When I ask my patients to name things that they are worried about as they age, inevitably dementia is one of the top (and often the top) things mentioned. Many of us have grandparents, parents, or other relatives who have suffered with dementia. What can we do now, today, to lower our risk. The first article outlines five lifestyle choices that can lower our risk of dementia by up to 60%. Let's get started!

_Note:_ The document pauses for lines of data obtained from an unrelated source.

(* ===== verification/Application.v ===== *)
(** * Application: handlers that call the client back

    An application handler is a terminating program that reads the client's
    introspection accessors, acts on its own surroundings and calls the public
    interface, branching on what it reads and on what the calls return. Running
    it ties [Client]'s [callback] parameter: a callback runs the handler, whose
    calls may invoke callbacks in turn, one level deeper. *)
From S2P Require Import Prelude Errors Packet Etl Codec TxQueue Config Transport ClientState.
From S2P Require Import Effects Client.
#[local] Open Scope client_scope.

(** The public interface. *)
Inductive ApiCall :=
  | CallConnect (opts : ConnectOptions)
  | CallDisconnect
  | CallAbort
  | CallPublish (topic payload : list Z) (qos : QoS) (retain : bool)
  | CallSubscribe (subs : list TopicSubscription) (handler : option HandlerId)
  | CallUnsubscribe (filters : list (list Z))
  | CallStep
  | CallOnMessage (h : option HandlerId)
  | CallOnConnect (h : option HandlerId)
  | CallOnDisconnect (h : option HandlerId)
  | CallOnDelivery (h : option HandlerId)
  | CallOnSuback (h : option HandlerId).

(** What the types of the arguments guarantee: bytes in the strings, a [QoS]
    is any [uint8_t], the keep-alive is a [uint16_t], and no object is larger
    than half the address space. *)
Definition call_ok (call : ApiCall) : Prop :=
  match call with
  | CallConnect opts => is_u16 (opt_keep_alive_s opts)
  | CallPublish topic payload qos _ => 0 <= qos /\ zlen payload < 2 ^ 63
  | CallSubscribe subs _ => Forall (fun s => bytes_ok (ts_filter s) /\ 0 <= ts_qos s) subs
  | _ => True
  end.

(** The returned code and what [out_packet_id] received. *)
Definition ApiResult : Type := Error * option Z.

Inductive Handler (E : Type) :=
  | Done
  | Act (f : E -> E) (k : Handler E)
  | Inspect (k : Client -> E -> Handler E)
  | Call (call : ApiCall) (k : ApiResult -> Handler E).
Arguments Done {E}.
Arguments Act {E} f k.
Arguments Inspect {E} k.
Arguments Call {E} call k.

(** Every call a handler can make satisfies [P]. *)
Inductive handler_calls {E} (P : ApiCall -> Prop) : Handler E -> Prop :=
  | hc_done : handler_calls P Done
  | hc_act f k : handler_calls P k -> handler_calls P (Act f k)
  | hc_inspect k : (forall c e, handler_calls P (k c e)) -> handler_calls P (Inspect k)
  | hc_call call k : P call -> (forall r, handler_calls P (k r)) -> handler_calls P (Call call k).

Section application.
Context `{Cfg : Config} `{SZ : SizeT} `{BW : ByteStreamWriter} `{BR : ByteStreamReader}.
Context {E : Type} `{T : Transport E} `{CK : Clock E}.

(** One call of the public interface; [callback] runs what it triggers. *)
Definition api (callback : Callback -> M E unit) (call : ApiCall) : M E ApiResult :=
  match call with
  | CallConnect opts => e <- connect opts;; ret (e, None)
  | CallDisconnect => e <- disconnect callback;; ret (e, None)
  | CallAbort => abort callback;;; ret (Ok, None)
  | CallPublish topic payload qos retain => publish topic payload qos retain
  | CallSubscribe subs handler => subscribe subs handler
  | CallUnsubscribe filters => unsubscribe filters
  | CallStep => e <- step callback;; ret (e, None)
  | CallOnMessage h => modify (fun c => c <| on_message_ := h |>);;; ret (Ok, None)
  | CallOnConnect h => modify (fun c => c <| on_connect_ := h |>);;; ret (Ok, None)
  | CallOnDisconnect h => modify (fun c => c <| on_disconnect_ := h |>);;; ret (Ok, None)
  | CallOnDelivery h => modify (fun c => c <| on_delivery_ := h |>);;; ret (Ok, None)
  | CallOnSuback h => modify (fun c => c <| on_suback_ := h |>);;; ret (Ok, None)
  end.

Fixpoint run_handler (callback : Callback -> M E unit) (p : Handler E) : M E unit :=
  match p with
  | Done => ret tt
  | Act f k => with_env (fun e => (tt, f e));;; run_handler callback k
  | Inspect k => fun s => run_handler callback (k (cl s) (env s)) s
  | Call call k => r <- api callback call;; run_handler callback (k r)
  end.

(** What the application bound to each callable. *)
Context (app : Callback -> Handler E).

(** Run a callback whose handlers may nest [depth] deep. *)
Fixpoint run_callback (depth : nat) (cb : Callback) : M E unit :=
  match depth with
  | O => out_of_fuel
  | S depth =>
      record (EvCall cb);;;
      run_handler (run_callback depth) (app cb)
  end.

(** A call from the application's own loop. *)
Definition call (depth : nat) (c : ApiCall) : M E ApiResult := api (run_callback depth) c.

(** ** Reachable states: an application drives a fresh client through its
    interface, and its surroundings change in between. *)
Inductive reachable : Sys E -> Prop :=
  | reach_init e : reachable (mkSys client_init e [])
  | reach_env s e : reachable s -> reachable (s <| env := e |>)
  | reach_call depth c s r s' :
      reachable s -> call_ok c -> call depth c s = Some (r, s') -> reachable s'.
End application.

The second article builds on the first. This time, the focus is just on exercise. How much can regular exercise lower our risk of dementia? What is the mechanism of this improvement? If you are interested in improved executive functioning of your brain check out this article. 
Last month we discussed how strenuous exercise didn't harm our knees and may be protective. This month we look at a treatment that can potentially help us when our knees do cause pain. The good news is that this treatment doesn't cause the cartilage degeneration we can see with corticosteroid injections, is inexpensive, and showed no adverse effects. 
If you are feeling sick or concerned about symptoms, please call me first. We can discuss your symptoms and decide the best course of action for you, including testing. I now have saliva based COVID-19 tests readily available in my office with 24+ hour turnaround. Serum antibody tests can be performed as well with 24 hour turnaround. Please continue to wash your hands frequently, avoid touching your face, and avoid going out if you are sick.   
Fab Five
Five healthy lifestyle choices lower risk for Alzheimer's dementia
older woman with weights
How much does our lifestyle matter when it comes to developing dementia? This study reviewed data from two large study populations: the Chicago Health and Aging Project (CHAP), with 1845 participants; and the Memory and Aging Project (MAP), with 920 participants. They defined a healthy lifestyle score on these factors: not smoking; engaging in ≥150 min/wk of physical exercise of moderate to vigorous intensity; light to moderate alcohol consumption; consuming a high-quality Mediterranean-DASH Diet Intervention for Neurodegenerative Delay diet and; engaging in late-life cognitive activities. The overall score ranged from 0 to 5. They followed the groups for a median of 5.8 years in CHAP and 6.0 years in MAP. They found the risk for Alzheimer dementia was 27% lower with each additional lifestyle factor. Compared with participants with zero to one healthy lifestyle factor, those with two to three and four to five healthy lifestyle factors had 37 and 60 percent lower risks for Alzheimer's dementia.
  • Objective: To quantify the impact of a healthy lifestyle on the risk of Alzheimer dementia.
  • Methods: Using data from the Chicago Health and Aging Project (CHAP; n = 1,845) and the Rush Memory and Aging Project (MAP; n = 920), we defined a healthy lifestyle score on the basis of nonsmoking, ≥150 min/wk moderate/vigorous-intensity physical activity, light to moderate alcohol consumption, high-quality Mediterranean-DASH Diet Intervention for Neurodegenerative Delay diet (upper 40%), and engagement in late-life cognitive activities (upper 40%), giving an overall score ranging from 0 to 5. Cox proportional hazard models were used for each cohort to estimate the hazard ratio (HR) and 95% confidence interval (CI) of the lifestyle score with Alzheimer dementia, and a random-effect meta-analysis was used to pool the results.
  • Results: During a median follow-up of 5.8 years in CHAP and 6.0 years in MAP, 379 and 229 participants, respectively, had incident Alzheimer dementia. In multivariable-adjusted models, the pooled HR (95% CI) of Alzheimer dementia across 2 cohorts was 0.73 (95% CI 0.66-0.80) per each additional healthy lifestyle factor. Compared to participants with 0 to 1 healthy lifestyle factor, the risk of Alzheimer dementia was 37% lower (pooled HR 0.63, 95% CI 0.47-0.84) in those with 2 to 3 healthy lifestyle factors and 60% lower (pooled HR 0.40, 95% CI 0.28-0.56) in those with 4 to 5 healthy lifestyle factors.
  • Conclusion: A healthy lifestyle as a composite score is associated with a substantially lower risk of Alzheimer's dementia.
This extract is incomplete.